> _TASK PROMPT_
After locating the line with "accounts table not" in the data that follows, return it and every later line exactly, up to and including the line with "- destruct (IH holders)".

> _Items from a dataset_
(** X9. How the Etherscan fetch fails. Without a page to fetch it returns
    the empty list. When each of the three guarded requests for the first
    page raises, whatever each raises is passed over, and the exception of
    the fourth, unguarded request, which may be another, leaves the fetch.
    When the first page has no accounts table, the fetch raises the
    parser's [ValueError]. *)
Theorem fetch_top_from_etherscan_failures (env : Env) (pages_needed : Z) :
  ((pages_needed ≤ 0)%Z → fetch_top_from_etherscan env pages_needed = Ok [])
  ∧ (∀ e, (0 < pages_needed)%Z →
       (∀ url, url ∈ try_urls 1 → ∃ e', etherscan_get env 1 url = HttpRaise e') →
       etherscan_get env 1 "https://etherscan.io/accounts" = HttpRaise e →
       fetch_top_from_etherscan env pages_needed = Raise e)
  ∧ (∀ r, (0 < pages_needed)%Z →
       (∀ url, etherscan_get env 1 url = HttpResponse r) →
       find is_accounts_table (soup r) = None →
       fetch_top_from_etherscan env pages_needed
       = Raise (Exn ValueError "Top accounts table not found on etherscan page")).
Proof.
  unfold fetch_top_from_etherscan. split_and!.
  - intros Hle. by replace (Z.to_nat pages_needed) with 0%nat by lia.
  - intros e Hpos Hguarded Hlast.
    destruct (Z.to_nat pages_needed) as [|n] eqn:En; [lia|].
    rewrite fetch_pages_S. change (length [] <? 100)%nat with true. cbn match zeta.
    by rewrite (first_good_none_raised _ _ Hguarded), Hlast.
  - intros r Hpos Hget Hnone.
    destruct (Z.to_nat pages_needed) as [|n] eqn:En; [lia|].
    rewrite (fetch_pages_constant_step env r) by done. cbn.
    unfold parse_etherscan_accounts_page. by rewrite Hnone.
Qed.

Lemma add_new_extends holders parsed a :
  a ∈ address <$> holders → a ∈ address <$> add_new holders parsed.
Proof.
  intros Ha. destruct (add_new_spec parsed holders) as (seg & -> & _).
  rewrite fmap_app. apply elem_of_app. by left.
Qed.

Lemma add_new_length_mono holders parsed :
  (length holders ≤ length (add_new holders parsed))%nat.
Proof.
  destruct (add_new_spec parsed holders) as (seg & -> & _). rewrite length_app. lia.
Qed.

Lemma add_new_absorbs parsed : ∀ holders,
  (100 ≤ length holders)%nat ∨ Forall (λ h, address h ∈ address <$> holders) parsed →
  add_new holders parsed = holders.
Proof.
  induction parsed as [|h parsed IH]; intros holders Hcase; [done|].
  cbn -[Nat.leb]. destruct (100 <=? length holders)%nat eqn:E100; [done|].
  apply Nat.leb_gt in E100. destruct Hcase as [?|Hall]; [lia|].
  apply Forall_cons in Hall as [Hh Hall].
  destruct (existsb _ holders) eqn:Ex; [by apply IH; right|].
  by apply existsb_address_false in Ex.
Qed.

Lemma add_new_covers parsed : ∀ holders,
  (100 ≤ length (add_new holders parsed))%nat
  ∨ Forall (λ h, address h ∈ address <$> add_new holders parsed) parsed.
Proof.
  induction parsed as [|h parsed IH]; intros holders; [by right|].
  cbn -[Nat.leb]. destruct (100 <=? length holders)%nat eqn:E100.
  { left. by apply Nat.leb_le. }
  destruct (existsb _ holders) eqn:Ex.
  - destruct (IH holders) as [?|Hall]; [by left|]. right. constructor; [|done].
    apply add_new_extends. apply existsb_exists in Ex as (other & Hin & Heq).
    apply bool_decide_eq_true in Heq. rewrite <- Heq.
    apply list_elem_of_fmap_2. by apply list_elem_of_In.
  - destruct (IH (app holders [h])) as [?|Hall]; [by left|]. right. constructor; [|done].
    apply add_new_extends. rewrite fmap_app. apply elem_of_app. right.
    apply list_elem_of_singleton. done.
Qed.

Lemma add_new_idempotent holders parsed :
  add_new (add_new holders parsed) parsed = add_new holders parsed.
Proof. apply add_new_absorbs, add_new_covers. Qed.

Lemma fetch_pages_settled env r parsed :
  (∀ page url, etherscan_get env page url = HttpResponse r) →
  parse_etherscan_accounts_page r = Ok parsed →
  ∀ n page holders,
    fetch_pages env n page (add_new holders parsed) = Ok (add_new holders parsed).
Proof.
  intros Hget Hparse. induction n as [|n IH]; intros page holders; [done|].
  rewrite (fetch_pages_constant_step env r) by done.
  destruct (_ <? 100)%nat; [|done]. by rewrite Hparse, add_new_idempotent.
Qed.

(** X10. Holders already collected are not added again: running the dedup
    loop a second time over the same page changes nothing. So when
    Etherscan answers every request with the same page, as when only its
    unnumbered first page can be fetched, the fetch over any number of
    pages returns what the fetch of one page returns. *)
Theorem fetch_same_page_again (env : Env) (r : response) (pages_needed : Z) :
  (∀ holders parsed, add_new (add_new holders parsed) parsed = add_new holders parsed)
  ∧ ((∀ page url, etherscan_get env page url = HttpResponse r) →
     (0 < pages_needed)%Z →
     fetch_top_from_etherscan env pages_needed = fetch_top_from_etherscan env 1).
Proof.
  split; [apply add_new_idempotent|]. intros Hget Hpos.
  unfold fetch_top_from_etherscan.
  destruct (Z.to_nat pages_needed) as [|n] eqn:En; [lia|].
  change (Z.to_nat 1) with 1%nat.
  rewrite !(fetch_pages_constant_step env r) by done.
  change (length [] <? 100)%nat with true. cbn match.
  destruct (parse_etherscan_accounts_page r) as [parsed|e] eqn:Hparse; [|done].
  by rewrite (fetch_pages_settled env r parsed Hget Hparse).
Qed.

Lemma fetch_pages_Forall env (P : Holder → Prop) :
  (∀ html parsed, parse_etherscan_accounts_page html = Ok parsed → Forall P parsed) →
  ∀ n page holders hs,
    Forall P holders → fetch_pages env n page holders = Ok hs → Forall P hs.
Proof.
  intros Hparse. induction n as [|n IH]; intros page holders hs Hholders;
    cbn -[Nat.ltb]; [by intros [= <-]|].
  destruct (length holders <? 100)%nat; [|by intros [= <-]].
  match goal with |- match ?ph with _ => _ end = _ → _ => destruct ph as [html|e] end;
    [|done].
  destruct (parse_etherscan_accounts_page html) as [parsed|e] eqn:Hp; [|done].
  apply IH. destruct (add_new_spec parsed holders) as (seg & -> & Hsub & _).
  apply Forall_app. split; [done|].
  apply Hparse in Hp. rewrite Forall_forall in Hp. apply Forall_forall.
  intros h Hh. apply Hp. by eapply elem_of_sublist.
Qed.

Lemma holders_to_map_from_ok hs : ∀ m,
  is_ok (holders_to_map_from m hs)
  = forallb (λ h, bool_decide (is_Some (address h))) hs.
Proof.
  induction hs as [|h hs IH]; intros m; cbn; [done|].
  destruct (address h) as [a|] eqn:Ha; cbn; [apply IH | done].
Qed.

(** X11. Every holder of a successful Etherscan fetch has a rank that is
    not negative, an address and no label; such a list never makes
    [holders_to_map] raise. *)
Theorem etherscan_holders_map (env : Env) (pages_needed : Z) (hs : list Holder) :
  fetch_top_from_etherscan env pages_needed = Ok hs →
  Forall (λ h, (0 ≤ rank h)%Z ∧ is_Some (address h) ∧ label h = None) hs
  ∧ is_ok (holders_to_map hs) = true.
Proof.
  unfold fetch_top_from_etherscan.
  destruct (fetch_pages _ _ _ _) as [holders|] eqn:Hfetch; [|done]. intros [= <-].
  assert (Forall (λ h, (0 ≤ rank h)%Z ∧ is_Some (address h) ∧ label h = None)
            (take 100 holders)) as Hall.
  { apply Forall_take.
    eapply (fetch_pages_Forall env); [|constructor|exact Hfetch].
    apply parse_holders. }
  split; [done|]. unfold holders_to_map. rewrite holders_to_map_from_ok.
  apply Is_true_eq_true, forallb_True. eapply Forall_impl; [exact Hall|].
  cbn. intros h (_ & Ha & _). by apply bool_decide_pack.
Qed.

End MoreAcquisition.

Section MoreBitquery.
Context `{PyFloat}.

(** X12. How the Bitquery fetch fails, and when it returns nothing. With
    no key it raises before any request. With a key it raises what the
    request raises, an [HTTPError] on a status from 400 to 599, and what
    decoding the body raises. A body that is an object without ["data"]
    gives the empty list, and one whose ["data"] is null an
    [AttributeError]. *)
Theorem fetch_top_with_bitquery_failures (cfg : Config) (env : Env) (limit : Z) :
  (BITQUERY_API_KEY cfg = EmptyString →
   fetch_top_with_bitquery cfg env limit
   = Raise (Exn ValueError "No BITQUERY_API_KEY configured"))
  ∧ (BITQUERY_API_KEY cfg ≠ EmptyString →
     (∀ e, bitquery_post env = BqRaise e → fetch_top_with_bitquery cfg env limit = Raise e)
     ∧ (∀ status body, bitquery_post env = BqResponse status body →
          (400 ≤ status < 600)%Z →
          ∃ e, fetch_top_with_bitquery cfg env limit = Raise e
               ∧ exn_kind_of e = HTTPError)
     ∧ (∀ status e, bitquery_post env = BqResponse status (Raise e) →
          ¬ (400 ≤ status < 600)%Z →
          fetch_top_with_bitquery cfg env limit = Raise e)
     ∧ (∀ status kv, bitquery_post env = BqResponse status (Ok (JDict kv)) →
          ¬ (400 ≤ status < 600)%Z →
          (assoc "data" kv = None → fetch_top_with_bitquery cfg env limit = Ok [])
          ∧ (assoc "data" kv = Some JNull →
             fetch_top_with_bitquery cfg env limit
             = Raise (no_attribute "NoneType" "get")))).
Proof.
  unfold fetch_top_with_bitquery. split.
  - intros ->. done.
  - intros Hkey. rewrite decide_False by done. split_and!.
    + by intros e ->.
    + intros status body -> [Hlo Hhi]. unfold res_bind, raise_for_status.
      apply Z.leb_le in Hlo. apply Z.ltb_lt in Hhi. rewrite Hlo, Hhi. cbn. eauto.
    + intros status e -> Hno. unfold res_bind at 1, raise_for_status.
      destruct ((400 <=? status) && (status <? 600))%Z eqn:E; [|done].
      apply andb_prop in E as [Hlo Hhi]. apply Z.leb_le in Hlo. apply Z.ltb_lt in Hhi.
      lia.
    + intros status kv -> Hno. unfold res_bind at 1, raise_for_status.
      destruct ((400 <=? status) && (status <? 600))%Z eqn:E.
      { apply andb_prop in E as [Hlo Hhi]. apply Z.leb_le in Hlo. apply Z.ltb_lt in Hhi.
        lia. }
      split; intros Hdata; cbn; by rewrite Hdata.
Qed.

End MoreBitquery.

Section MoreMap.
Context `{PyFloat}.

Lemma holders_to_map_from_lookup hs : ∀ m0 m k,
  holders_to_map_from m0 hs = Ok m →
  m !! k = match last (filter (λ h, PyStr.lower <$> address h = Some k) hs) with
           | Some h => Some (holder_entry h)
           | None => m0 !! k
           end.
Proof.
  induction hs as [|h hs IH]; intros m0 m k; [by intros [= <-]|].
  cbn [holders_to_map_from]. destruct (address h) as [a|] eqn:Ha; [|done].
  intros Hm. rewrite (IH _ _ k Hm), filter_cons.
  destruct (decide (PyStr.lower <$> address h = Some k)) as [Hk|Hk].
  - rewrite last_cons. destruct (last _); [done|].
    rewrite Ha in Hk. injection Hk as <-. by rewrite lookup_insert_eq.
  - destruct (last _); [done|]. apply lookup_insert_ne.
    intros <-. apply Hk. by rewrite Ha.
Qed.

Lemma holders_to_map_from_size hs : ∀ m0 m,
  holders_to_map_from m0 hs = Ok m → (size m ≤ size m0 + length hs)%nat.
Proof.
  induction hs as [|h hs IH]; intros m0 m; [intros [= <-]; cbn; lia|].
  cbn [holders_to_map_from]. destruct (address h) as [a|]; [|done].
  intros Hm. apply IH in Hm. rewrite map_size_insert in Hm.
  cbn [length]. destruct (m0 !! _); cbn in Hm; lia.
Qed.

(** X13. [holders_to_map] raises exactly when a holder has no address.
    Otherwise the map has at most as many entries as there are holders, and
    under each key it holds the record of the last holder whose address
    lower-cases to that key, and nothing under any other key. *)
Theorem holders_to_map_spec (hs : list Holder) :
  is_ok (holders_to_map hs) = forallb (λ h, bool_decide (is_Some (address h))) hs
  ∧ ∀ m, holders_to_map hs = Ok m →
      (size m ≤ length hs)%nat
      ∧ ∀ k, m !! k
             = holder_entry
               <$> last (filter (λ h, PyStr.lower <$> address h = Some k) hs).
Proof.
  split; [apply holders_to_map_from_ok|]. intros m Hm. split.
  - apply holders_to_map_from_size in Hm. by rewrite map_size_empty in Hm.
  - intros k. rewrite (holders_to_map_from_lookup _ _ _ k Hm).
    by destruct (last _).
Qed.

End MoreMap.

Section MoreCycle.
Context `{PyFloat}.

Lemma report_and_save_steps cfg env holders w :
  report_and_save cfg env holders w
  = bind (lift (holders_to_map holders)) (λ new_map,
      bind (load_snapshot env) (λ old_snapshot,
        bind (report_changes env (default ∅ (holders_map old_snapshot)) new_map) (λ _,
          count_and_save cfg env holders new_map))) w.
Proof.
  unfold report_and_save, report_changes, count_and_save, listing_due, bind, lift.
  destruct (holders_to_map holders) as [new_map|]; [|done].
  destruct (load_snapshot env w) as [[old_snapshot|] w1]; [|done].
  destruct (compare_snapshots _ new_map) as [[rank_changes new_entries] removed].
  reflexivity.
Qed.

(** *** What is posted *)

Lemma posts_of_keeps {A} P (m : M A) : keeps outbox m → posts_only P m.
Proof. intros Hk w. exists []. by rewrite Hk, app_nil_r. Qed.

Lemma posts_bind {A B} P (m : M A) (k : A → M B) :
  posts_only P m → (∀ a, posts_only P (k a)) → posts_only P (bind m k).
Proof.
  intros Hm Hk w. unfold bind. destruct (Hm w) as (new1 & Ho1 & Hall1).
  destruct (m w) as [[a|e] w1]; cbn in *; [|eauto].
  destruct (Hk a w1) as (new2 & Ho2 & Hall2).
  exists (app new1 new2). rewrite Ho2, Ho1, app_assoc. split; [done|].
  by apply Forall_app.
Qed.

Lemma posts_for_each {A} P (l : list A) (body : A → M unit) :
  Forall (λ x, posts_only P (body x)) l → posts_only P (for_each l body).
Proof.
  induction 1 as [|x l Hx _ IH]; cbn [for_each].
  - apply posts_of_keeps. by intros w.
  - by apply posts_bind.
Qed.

> _RESPONSE_
       = Raise (Exn ValueError "Top accounts table not found on etherscan page")).
Proof.
  unfold fetch_top_from_etherscan. split_and!.
  - intros Hle. by replace (Z.to_nat pages_needed) with 0%nat by lia.
  - intros e Hpos Hguarded Hlast.
    destruct (Z.to_nat pages_needed) as [|n] eqn:En; [lia|].
    rewrite fetch_pages_S. change (length [] <? 100)%nat with true. cbn match zeta.
    by rewrite (first_good_none_raised _ _ Hguarded), Hlast.
  - intros r Hpos Hget Hnone.
    destruct (Z.to_nat pages_needed) as [|n] eqn:En; [lia|].
    rewrite (fetch_pages_constant_step env r) by done. cbn.
    unfold parse_etherscan_accounts_page. by rewrite Hnone.
Qed.

Lemma add_new_extends holders parsed a :
  a ∈ address <$> holders → a ∈ address <$> add_new holders parsed.
Proof.
  intros Ha. destruct (add_new_spec parsed holders) as (seg & -> & _).
  rewrite fmap_app. apply elem_of_app. by left.
Qed.

Lemma add_new_length_mono holders parsed :
  (length holders ≤ length (add_new holders parsed))%nat.
Proof.
  destruct (add_new_spec parsed holders) as (seg & -> & _). rewrite length_app. lia.
Qed.

Lemma add_new_absorbs parsed : ∀ holders,
  (100 ≤ length holders)%nat ∨ Forall (λ h, address h ∈ address <$> holders) parsed →
  add_new holders parsed = holders.
Proof.
  induction parsed as [|h parsed IH]; intros holders Hcase; [done|].
  cbn -[Nat.leb]. destruct (100 <=? length holders)%nat eqn:E100; [done|].
  apply Nat.leb_gt in E100. destruct Hcase as [?|Hall]; [lia|].
  apply Forall_cons in Hall as [Hh Hall].
  destruct (existsb _ holders) eqn:Ex; [by apply IH; right|].
  by apply existsb_address_false in Ex.
Qed.

Lemma add_new_covers parsed : ∀ holders,
  (100 ≤ length (add_new holders parsed))%nat
  ∨ Forall (λ h, address h ∈ address <$> add_new holders parsed) parsed.
Proof.
  induction parsed as [|h parsed IH]; intros holders; [by right|].
  cbn -[Nat.leb]. destruct (100 <=? length holders)%nat eqn:E100.
  { left. by apply Nat.leb_le. }
  destruct (existsb _ holders) eqn:Ex.
  - destruct (IH holders) as [?|Hall]; [by left|]. right. constructor; [|done].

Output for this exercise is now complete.